No entanto, Zohorul Moon explicou à Lusa que tem conhecimento que no ‘site’ desta empresa não estão disponíveis vagas para marcações, mas que o problema pode ser resolvido com “pagamentos por debaixo da mesa” para comprar uma vaga.
Um dos bengalis que recorreu a esta solução revelou à Lusa, sob condição de anonimato, que o fez em 2020 para conseguir reunir em Portugal a sua família.
“Não conseguia fazer a marcação através da VFS para Nova Deli, apesar das muitas tentativas. Depois, vi uma publicação no Facebook a oferecer ajuda para conseguir uma marcação. Contactei o autor da publicação e consegui-a num dia. Tive que pagar 120 euros”, destacou este bengali, que tem mais de 40 anos e está em Portugal desde 2018, mas que não quis ser identificado.
Atualmente, esta compra de vagas é mais cara, acrescentou o imigrante bengali, que trabalha numa fábrica e vive na região de Lisboa, que assegurou conhecer três ou quatro pessoas que se dedicam a este tipo de negócio e que uma delas tem um gabinete em Lisboa.
Fonte da comunidade do Bangladesh em Lisboa confirmou à Lusa ter conhecimento de vários casos de imigrantes a quem foram exigidas quantias em dinheiro para terem uma marcação na empresa que trata dos vistos.
A mesma fonte explicou que é difícil apontar o número exato de imigrantes afetados, mas estimou que 700 foram forçados a este tipo de prática quando procuraram marcação para obter visto e mudar-se para Portugal.
O número total de bengalis em Portugal é de cerca de 2.000, acrescentou.
Contactada pela Lusa, a VFS Global referiu que as marcações para pedidos de vistos estão disponíveis ‘online’ por ordem de chegada, “de acordo com as diretrizes dos governos clientes”.
“Não cobramos nenhum pagamento adicional pelo agendamento de marcações. Como um prestador de serviço responsável, fazemos todos os esforços para informar aos solicitantes que tomem cuidado com entidades terceiras fraudulentas que cobram taxas de clientes para agendamento de consultas, usando o nome da VFS Global ou de forma independente”, frisou a VFS Global, que acrescentou que não comenta casos individuais.
Esta empresa sublinhou ainda, na resposta por escrito, que “as decisões sobre os pedidos de visto, incluindo a disponibilidade de horários e os prazos para processá-los, ficam a critério exclusivo dos respetivos governos clientes e podem variar de uma missão para outra”.
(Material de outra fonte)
(** The checkpoint at the end of a range. *)
Lemma save_range_checkpoint s resume from b :
  scan_ok s → is_u64 b → cursor_at_most s b → scans_from resume from → from ≤ b →
  left_to_do s = uncovered_slice resume (b + 1) target →
  let '(s', r) := save_checkpoint config_ b s in
  r = Ok tt ∧ progress s s' ∧ scan_ok s' ∧ cursor_at_most s' b ∧
  left_to_do s' = uncovered_slice resume (b + 1) target ∧
  (∀ id, delivered_logs s !! id = None → delivered_logs s' !! id = None).
Proof.
  intros Hs Hub Hcb Hfrom Hfb Hl.
  assert (Hsave : save_cursor (cursors s) (cursor_name config_) (MkCursor b true None) =
            <[cursor_name config_ := MkCursor b true None]> (cursors s)).
  { unfold save_cursor. unfold cursor_at_most, cursor_of, load_cursor in Hcb.
    destruct (cursors s !! cursor_name config_) as [c|]; [|done]. unfold cursor_advances. cbn.
    destruct (Z.eqb_spec b (block_number c)); cbn; [by destruct (block_complete c)|].
    by rewrite (proj2 (Z.ltb_lt _ _)) by lia. }
  unfold save_checkpoint. rewrite bind_M. unfold update at 1. rewrite Hsave.
  set (s1 := add_checkpoint _ _).
  assert (Hcur : cursor_of config_ s1 = Some (MkCursor b true None)).
  { unfold cursor_of, load_cursor. cbn. by rewrite lookup_insert_eq. }
  assert (Hleft : todo chain start target (Some (MkCursor b true None)) =
            uncovered_slice resume (b + 1) target).
  { unfold todo, uncovered_slice. apply filter_ext_in. intros l _. cbn. rewrite andb_true_r.
    rewrite orb_false_iff, Z.ltb_ge, Z.eqb_neq. split; [|lia]. intros [? ?].
    split; [|lia]. apply (past_uncovered resume from); [done|lia]. }
  assert (Hpost : ∀ s', live_state s' = live_state s → emitted s' = emitted s →
            cursor_of config_ s' = Some (MkCursor b true None) →
            progress s s' ∧ scan_ok s' ∧ cursor_at_most s' b ∧
            left_to_do s' = uncovered_slice resume (b + 1) target).
  { intros s' Hlive Hem Hc. unfold cursor_at_most, left_to_do at 1. rewrite Hc, Hleft.
    destruct Hs as [Hg Hr _]. split_and!; [|constructor|cbn; lia|done].
    - apply progress_refl; [done|]. unfold left_to_do at 1. by rewrite Hc, Hleft, Hl.
    - by rewrite Hlive.
    - by rewrite Hlive.
    - rewrite Hc. by split. }
  unfold prune_delivered. case_if.
  - cbn. split; [done|]. destruct (Hpost s1) as (? & ? & ? & ?); [done..|]. by split_and!.
  - unfold update. split; [done|].
    destruct (Hpost (set_delivered (filter (λ p : string * EvmDeliveredLog,
      b - reorg_lookback_blocks config_ < delivered_block p.2) (delivered_logs s1)) s1))
      as (? & ? & ? & ?); [done..|].
    split_and!; [done..|]. intros id Hid. cbn. apply map_lookup_filter_None. by left.
Qed.

Lemma slice_wf a b :
  Forall (λ l, log_wf l = true ∧ a ≤ chain_block l ≤ b) (filter (λ l, a ≤ chain_block l ≤ b) chain).
Proof using Hchain.
  rewrite Forall_forall. intros l [Hb Hl]%list_elem_of_filter. split; [by apply (chain_log_wf chain)|done].
Qed.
Fonte oficial da Embaixada do Bangladesh em Lisboa não respondeu ao pedido da Lusa para comentar estas denúncias, mas adiantou que já procurou sensibilizar o Governo português para a necessidade de ser criada uma representação diplomática no país na Ásia Meridional ou uma agência da VFS, para evitar constrangimentos para os seus cidadãos.
Já o Ministério dos Negócios Estrangeiros explicou à Lusa que Portugal não tem representação diplomática no Bangladesh e que os vistos são assegurados pela Embaixada de Portugal em Nova Deli, na Índia, acrescentando que não tem conhecimento dos pagamentos ‘forçados’ denunciados pelos bengalis.
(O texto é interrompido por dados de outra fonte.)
Definition live_step (o : live_op) (s : live_system) : live_system :=
  let l := shared s in
  match o with
  | op_log log g => run_log log g s
  | op_process i => run_process i s
  | op_head head g => set_shared (handle_live_head head g l) s
  | op_error error g =>
      let l' := handle_live_error error g l in set_shared l' (miss (lost_buffer l l') s)
  | op_dispatch log g => set_shared (enqueue log false g true l).1 s
  | op_deliver => run_deliver s
  | op_delivered => run_delivered s
  | op_delivery_failed => run_delivery_failed s
  | op_reconcile => run_reconcile s
  | op_reconciled durable => run_reconciled durable s
  | op_reconcile_failed => run_reconcile_failed s
  | op_release => match working s with None => set_shared (reconcile_release l) s | _ => s end
  | op_start => run_start s
  | op_durable durable => match starting s with Some _ => set_shared (set_durable_through durable l) s | _ => s end
  | op_caught_up =>
      match starting s with
      | Some (g, scanning) => set_starting (if g =? generation l then Some (g, draining) else None) s
      | _ => s
      end
  | op_drain => match starting s with Some (g, draining) => run_drain g s | _ => s end
  | op_gap_closed durable =>
      match starting s with
      | Some (g, in_gap) =>
          let s := set_shared (drain_durable durable g l) (set_starting (Some (g, draining)) s) in
          MkLiveSystem (shared s) (handling s) (delivering s) (working s) (starting s) (accepted s)
            (delivered s) (missed s) (covered_by_worker s) [] (recovered s ++ covered_by_start s)
      | _ => s
      end
  | op_hand_over =>
      match starting s with
      | Some (g, handing_over head) =>
          set_shared (match head with Some h => handle_live_head h g l | None => l end)
            (set_starting (Some (g, finishing)) s)
      | _ => s
      end
  | op_start_finish =>
      match starting s with
      | Some (g, finishing) => set_shared (start_finish g l).1 (set_starting None s)
      | _ => s
      end
  | op_start_failed =>
      match starting s with
      | Some _ => forget (set_shared (clear_live l) (set_starting None s))
      | None => s
      end
  | op_stop => forget (set_shared (stop l) s)
  | op_shutdown_reconciliation => set_shared (shutdown_reconciliation_worker l) s
  | op_shutdown_delivery => set_shared (shutdown_delivery_worker l) s
  end.

Definition live_run (os : list live_op) : live_system := foldl (λ s o, live_step o s) initial_system os.

(** ** Bounds

    The queues of live logs, of buffered logs and of errors are bounded, and the
    queued errors are all of one generation. *)

Record queues_ok (l : LiveState) : Prop := {
  live_bound : (length (live_deliveries l) ≤ evm_live_log_queue_limit)%nat;
  buffer_bound : (length (buffered_logs l) ≤ evm_live_log_queue_limit)%nat;
  error_bound : (length (delivery_errors l) ≤ evm_delivery_error_limit)%nat;
  error_current : Forall (λ e, error_generation e = delivery_error_generation l) (delivery_errors l) }.

(** Queueing an error changes the three fields of errors only. *)
Lemma queue_error_shape g m l :
  ∃ es c dg, queue_delivery_error_locked g m l =
    set_delivery_errors es (set_coalesced_delivery_errors c (set_delivery_error_generation dg l)) ∧
    ((length (delivery_errors l) ≤ evm_delivery_error_limit)%nat →
     Forall (λ e, error_generation e = delivery_error_generation l) (delivery_errors l) →
     (length es ≤ evm_delivery_error_limit)%nat ∧ Forall (λ e, error_generation e = dg) es).
Proof.
  unfold queue_delivery_error_locked. set (l' := if _ =? _ then l else _).
  assert (∃ es c, l' = set_delivery_errors es (set_coalesced_delivery_errors c
            (set_delivery_error_generation g l)) ∧
          ((length (delivery_errors l) ≤ evm_delivery_error_limit)%nat →
           Forall (λ e, error_generation e = delivery_error_generation l) (delivery_errors l) →
           (length es ≤ evm_delivery_error_limit)%nat ∧ Forall (λ e, error_generation e = g) es))
    as (es & c & -> & Hes).
  { unfold l'. destruct (Z.eqb_spec (delivery_error_generation l) g) as [<-|]; destruct l.
    - by eexists _, _.
    - eexists [], 0. cbn. split; [done|]. unfold evm_delivery_error_limit. split; [lia|constructor]. }
  cbn [delivery_errors set_delivery_errors]. destruct l; cbn in *.
  destruct es as [|e es _] using rev_ind.
  { eexists [_], _, g. split; [reflexivity|]. intros. unfold evm_delivery_error_limit. cbn. split; [lia|by repeat constructor]. }
  rewrite last_snoc. case_bool_decide.
  - rewrite removelast_last. eexists _, _, g. split; [reflexivity|]. intros Hl Hf.
    destruct (Hes Hl Hf) as [H1 H2]. rewrite !length_app in *. split; [done|].
    apply Forall_snoc in H2 as [? ?]. by apply Forall_snoc.
  - case_bool_decide as Hfull.
    + destruct (es ++ [e]) as [|front errors] eqn:E; [by destruct es|]. cbn.
      eexists _, _, g. split; [reflexivity|]. intros Hl Hf. destruct (Hes Hl Hf) as [H1 H2].
      cbn in H1. rewrite length_app. cbn. apply Forall_cons in H2 as [_ H2]. split; [lia|].
      by apply Forall_snoc.
    + eexists _, _, g. split; [reflexivity|]. intros Hl Hf. destruct (Hes Hl Hf) as [H1 H2].
      clear Hes. cbn. rewrite !length_app in *. cbn in *. split; [lia|]. by apply Forall_snoc.
Qed.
No entanto, o gabinete do ministério liderado por João Gomes Cravinho acrescentou que o Governo português está a ponderar “a abertura de um escritório consular em Daca [capital do Bangladesh], atendendo às relações bilaterais com o Bangladesh e à comunidade bengali residente” em Portugal.
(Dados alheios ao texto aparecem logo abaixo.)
Lemma first_word_read slots payouts :
  ∃ words, evm_data_words (to_hex (evm_abi_encode [Word (word_of slots); uint_array payouts])) =
    Ok (word_text slots :: words).
Proof.
  erewrite data_words_text by apply condition_data_length.
  assert (Hfirst : ∃ rest, evm_abi_encode [Word (word_of slots); uint_array payouts] = word_of slots ++ rest).
  { unfold evm_abi_encode, append_sequence. cbn [map sequence_heads is_dynamic append_encoding]. rewrite <- app_assoc. by eexists. }
  destruct Hfirst as [rest ->]. rewrite hex_chars_app. cbn [Nat.add]. rewrite chunks_word. by eexists.
Qed.

(** What the contracts emit is read back. *)
Lemma emitted_decodes e log :
  distinct_topics → emitted_ok e → decode_polymarket_event (emit e log) = Ok (emitted_event e (emit e log)).
Proof.
  intros Hd He. unfold decode_polymarket_event. cbn [emit l_topics]. rewrite (emitted_found e Hd).
  destruct e as [question|question price payouts|question payouts|condition oracle question slots payouts];
    cbn [emitted_spec spec_kind spec_name event_kind event_name empty_event].
  - done.
  - destruct He as [Hprice Hp]. unfold decode_resolved, topic_with, topic_text. cbn [emit l_topics l_data emitted_topics lookup list_lookup default emitted_data].
    unfold signed_word_hex, word_hex. rewrite (proj1 (word_to_decimal_exact price) Hprice). cbn [mbind res_bind numeral fmap res_fmap].
    by rewrite payouts_read.
  - unfold decode_manually_resolved. cbn [emit l_data emitted_data]. by rewrite payouts_read.
  - destruct He as (Ho & Hb & Hs & Hp). unfold decode_condition_resolution, topic_with, topic_text.
    cbn [emit l_topics l_data emitted_topics lookup list_lookup default emitted_data].
    rewrite address_word_read by done. cbn [mbind res_bind].
    destruct (first_word_read slots payouts) as [words ->]. cbn [mbind res_bind].
    destruct (word_text_val slots Hs) as [Hv Hl]. destruct (word_decimals _ _ Hv Hl) as [Hu _].
    unfold word_text. rewrite Hu. cbn [numeral fmap res_fmap mbind res_bind]. by rewrite condition_payouts_read.
Qed.

End RoundTrip.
Informação oficial do Ministério dos Negócios Estrangeiros (MNE) de Portugal refere que o recurso a estas empresas certificadas visa assegurar “um serviço mais próximo dos requerentes de visto”.
Atualmente, a informação disponibilizada pelo ‘site’ do MNE (Portal Diplomático) indica que Portugal tem contratualizado estes serviços em 21 países, o que se traduz numa cobertura territorial de 77 cidades.
A Lusa constatou que em 18 destes 21 países, a empresa que trata destes pedidos de visto é a VFS Global, que opera em 144 países através de 3.395 centros, contando com 66 clientes governamentais.